■ Supplied material ■
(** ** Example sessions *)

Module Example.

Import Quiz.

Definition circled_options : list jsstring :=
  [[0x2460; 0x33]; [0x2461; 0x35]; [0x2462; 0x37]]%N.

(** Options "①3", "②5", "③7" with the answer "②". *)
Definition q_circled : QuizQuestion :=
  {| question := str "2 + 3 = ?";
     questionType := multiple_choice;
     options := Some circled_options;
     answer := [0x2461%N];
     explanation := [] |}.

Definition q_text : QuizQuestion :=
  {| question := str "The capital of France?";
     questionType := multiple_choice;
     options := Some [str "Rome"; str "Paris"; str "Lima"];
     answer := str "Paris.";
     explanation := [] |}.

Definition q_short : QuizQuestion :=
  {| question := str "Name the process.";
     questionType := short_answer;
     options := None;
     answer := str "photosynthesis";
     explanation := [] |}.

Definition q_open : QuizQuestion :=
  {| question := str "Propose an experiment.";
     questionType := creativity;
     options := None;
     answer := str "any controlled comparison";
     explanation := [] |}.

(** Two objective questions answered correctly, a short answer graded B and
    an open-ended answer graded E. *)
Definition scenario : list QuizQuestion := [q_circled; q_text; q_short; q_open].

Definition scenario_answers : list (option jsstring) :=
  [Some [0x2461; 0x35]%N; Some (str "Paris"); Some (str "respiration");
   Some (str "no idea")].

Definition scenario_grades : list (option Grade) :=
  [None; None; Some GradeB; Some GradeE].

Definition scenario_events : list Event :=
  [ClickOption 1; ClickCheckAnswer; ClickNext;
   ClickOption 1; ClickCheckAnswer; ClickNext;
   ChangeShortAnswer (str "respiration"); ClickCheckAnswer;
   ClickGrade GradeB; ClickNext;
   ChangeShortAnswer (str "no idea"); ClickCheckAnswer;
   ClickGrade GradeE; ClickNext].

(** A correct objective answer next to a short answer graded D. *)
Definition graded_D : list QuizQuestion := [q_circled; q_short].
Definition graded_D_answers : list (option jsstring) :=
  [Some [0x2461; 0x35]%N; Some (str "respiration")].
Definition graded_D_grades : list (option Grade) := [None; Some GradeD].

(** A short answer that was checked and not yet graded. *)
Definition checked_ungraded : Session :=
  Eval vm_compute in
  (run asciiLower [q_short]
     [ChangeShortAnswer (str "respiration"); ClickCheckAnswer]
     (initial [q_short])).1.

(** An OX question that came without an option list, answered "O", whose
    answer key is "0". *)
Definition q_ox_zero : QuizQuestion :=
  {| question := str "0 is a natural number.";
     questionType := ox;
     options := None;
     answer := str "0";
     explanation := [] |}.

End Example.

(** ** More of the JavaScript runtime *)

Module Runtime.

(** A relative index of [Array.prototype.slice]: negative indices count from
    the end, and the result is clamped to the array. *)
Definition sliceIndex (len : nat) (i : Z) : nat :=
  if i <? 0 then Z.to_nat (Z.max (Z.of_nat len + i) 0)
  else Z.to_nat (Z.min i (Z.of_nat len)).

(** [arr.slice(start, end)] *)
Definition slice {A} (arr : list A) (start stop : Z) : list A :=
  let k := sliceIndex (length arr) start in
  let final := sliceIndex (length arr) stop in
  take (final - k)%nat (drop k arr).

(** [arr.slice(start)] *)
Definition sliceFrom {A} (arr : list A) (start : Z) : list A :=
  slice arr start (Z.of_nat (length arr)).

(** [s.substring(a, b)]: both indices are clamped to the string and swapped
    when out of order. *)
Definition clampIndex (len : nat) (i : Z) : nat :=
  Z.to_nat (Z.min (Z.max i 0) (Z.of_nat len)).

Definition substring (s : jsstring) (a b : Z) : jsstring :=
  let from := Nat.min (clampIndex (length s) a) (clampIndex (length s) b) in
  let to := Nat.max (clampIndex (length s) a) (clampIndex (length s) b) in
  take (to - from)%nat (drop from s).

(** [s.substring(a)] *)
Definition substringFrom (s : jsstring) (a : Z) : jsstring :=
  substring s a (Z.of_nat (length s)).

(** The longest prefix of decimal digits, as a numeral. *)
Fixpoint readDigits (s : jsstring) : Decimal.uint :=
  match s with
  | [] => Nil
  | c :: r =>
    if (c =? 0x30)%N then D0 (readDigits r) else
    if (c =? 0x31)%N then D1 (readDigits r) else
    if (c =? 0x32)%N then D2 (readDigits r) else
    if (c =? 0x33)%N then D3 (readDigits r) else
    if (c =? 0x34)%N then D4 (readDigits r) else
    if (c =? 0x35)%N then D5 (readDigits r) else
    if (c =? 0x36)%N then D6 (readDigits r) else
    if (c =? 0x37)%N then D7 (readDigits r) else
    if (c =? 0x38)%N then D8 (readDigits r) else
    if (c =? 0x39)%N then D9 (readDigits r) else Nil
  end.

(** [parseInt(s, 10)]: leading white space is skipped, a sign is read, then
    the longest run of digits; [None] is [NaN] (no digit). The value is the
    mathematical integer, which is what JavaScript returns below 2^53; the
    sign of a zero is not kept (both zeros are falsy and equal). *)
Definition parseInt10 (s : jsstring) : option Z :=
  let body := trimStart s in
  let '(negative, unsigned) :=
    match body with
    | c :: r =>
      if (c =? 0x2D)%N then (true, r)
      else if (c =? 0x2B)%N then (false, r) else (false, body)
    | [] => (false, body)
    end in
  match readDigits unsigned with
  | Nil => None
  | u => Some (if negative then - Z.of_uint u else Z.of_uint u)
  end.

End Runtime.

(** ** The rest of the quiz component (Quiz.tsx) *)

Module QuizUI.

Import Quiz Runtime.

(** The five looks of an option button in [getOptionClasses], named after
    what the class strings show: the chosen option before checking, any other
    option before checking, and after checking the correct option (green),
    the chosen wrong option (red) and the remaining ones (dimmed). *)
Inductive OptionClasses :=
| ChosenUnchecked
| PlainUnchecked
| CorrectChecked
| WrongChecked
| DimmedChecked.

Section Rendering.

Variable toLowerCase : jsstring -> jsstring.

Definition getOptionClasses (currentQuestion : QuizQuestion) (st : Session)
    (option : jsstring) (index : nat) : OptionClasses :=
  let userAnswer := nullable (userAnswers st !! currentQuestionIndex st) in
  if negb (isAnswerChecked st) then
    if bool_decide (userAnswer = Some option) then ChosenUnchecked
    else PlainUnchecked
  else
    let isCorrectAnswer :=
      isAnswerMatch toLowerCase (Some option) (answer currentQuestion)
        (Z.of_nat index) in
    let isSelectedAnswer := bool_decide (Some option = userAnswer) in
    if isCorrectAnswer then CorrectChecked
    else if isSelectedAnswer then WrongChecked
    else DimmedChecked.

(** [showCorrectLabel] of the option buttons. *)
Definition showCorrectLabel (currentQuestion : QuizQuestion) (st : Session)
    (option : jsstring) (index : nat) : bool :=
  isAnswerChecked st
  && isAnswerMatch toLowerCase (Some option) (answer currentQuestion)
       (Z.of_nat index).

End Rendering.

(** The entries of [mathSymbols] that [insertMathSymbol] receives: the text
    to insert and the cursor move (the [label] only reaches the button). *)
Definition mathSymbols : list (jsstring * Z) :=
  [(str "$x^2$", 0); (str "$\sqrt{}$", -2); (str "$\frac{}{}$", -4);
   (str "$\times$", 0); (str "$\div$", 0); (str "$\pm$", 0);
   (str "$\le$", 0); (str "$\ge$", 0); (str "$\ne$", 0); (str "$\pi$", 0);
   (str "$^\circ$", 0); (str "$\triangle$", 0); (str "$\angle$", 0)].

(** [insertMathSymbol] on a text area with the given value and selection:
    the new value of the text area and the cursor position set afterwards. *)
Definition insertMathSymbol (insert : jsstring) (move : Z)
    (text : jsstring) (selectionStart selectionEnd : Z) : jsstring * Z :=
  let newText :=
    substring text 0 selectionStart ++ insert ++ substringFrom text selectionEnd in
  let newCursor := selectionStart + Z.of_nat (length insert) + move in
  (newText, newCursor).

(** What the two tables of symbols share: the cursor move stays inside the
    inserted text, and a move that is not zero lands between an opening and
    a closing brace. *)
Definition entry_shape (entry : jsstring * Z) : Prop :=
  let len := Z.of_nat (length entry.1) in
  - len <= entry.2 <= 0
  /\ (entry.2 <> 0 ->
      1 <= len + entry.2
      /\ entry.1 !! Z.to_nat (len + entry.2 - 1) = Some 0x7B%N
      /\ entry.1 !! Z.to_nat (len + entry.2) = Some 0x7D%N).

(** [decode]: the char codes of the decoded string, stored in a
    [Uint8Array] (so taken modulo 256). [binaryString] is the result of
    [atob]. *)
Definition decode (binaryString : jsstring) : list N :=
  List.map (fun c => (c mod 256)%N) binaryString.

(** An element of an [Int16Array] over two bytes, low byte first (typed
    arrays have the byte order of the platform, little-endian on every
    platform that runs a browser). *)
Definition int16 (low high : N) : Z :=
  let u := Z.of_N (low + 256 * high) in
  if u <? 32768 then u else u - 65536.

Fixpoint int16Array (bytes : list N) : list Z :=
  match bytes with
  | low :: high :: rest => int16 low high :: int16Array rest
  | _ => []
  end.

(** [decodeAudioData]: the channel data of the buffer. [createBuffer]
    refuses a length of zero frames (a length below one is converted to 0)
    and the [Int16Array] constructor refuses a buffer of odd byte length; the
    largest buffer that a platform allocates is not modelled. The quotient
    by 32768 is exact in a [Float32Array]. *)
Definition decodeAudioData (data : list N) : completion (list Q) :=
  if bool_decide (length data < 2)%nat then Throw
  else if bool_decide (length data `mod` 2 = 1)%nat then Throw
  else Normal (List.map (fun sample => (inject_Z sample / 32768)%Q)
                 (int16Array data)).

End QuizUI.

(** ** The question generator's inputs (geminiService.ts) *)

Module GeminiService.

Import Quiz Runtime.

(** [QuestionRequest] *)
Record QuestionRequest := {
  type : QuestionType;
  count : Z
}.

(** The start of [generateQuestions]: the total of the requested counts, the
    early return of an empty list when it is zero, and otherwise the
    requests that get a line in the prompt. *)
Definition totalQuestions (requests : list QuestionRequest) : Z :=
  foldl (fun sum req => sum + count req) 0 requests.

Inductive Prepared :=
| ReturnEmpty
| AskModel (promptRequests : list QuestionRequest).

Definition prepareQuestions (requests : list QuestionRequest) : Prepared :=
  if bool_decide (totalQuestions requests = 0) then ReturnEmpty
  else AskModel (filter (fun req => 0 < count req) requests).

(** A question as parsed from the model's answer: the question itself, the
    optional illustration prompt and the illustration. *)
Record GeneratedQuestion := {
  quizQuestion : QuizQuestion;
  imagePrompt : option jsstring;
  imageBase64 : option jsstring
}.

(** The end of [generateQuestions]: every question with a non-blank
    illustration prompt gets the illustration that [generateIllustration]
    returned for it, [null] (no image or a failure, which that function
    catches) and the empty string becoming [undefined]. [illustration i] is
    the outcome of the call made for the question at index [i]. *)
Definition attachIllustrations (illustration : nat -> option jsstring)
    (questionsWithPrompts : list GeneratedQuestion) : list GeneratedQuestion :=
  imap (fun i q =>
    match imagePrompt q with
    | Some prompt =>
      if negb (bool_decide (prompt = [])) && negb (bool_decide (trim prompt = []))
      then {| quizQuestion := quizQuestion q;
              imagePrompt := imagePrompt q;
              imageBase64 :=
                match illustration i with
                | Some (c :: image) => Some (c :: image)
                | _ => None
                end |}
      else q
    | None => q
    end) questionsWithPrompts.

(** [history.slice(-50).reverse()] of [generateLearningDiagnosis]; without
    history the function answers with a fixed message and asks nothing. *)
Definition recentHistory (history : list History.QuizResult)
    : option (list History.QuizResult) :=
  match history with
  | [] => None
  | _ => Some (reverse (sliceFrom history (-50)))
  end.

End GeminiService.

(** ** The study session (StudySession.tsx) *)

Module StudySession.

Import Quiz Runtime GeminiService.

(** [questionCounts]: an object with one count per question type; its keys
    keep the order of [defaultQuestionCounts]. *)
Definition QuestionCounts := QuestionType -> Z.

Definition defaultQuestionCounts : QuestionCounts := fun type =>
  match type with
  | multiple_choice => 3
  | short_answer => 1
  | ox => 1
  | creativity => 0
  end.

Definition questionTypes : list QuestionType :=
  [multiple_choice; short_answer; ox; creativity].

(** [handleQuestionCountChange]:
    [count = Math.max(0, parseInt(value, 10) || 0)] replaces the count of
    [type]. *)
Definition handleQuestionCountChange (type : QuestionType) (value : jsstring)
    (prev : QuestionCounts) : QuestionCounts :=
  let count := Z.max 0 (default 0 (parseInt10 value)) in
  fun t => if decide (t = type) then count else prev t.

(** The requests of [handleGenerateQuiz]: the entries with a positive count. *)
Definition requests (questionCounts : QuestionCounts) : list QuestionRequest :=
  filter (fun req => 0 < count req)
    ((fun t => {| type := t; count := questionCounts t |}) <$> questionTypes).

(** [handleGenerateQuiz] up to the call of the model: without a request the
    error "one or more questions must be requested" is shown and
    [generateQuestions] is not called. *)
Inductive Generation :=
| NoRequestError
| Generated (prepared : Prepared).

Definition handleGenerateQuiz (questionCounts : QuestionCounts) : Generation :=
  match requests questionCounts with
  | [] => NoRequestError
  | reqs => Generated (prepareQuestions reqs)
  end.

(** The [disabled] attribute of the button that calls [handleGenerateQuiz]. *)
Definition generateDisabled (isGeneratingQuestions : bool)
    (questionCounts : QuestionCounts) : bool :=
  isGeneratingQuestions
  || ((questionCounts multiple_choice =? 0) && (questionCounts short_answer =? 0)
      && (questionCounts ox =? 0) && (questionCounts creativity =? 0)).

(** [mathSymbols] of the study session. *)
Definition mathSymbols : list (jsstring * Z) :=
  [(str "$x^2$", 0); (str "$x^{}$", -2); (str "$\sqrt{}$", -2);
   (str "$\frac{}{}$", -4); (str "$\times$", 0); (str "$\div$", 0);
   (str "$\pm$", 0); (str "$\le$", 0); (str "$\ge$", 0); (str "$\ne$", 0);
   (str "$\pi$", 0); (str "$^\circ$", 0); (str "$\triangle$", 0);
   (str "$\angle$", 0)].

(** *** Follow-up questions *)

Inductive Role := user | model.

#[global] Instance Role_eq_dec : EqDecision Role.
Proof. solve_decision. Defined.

■ Work required ■
Show the lines of the material that contain the word "stop".

■ Answer below ■
Definition slice {A} (arr : list A) (start stop : Z) : list A :=
  let final := sliceIndex (length arr) stop in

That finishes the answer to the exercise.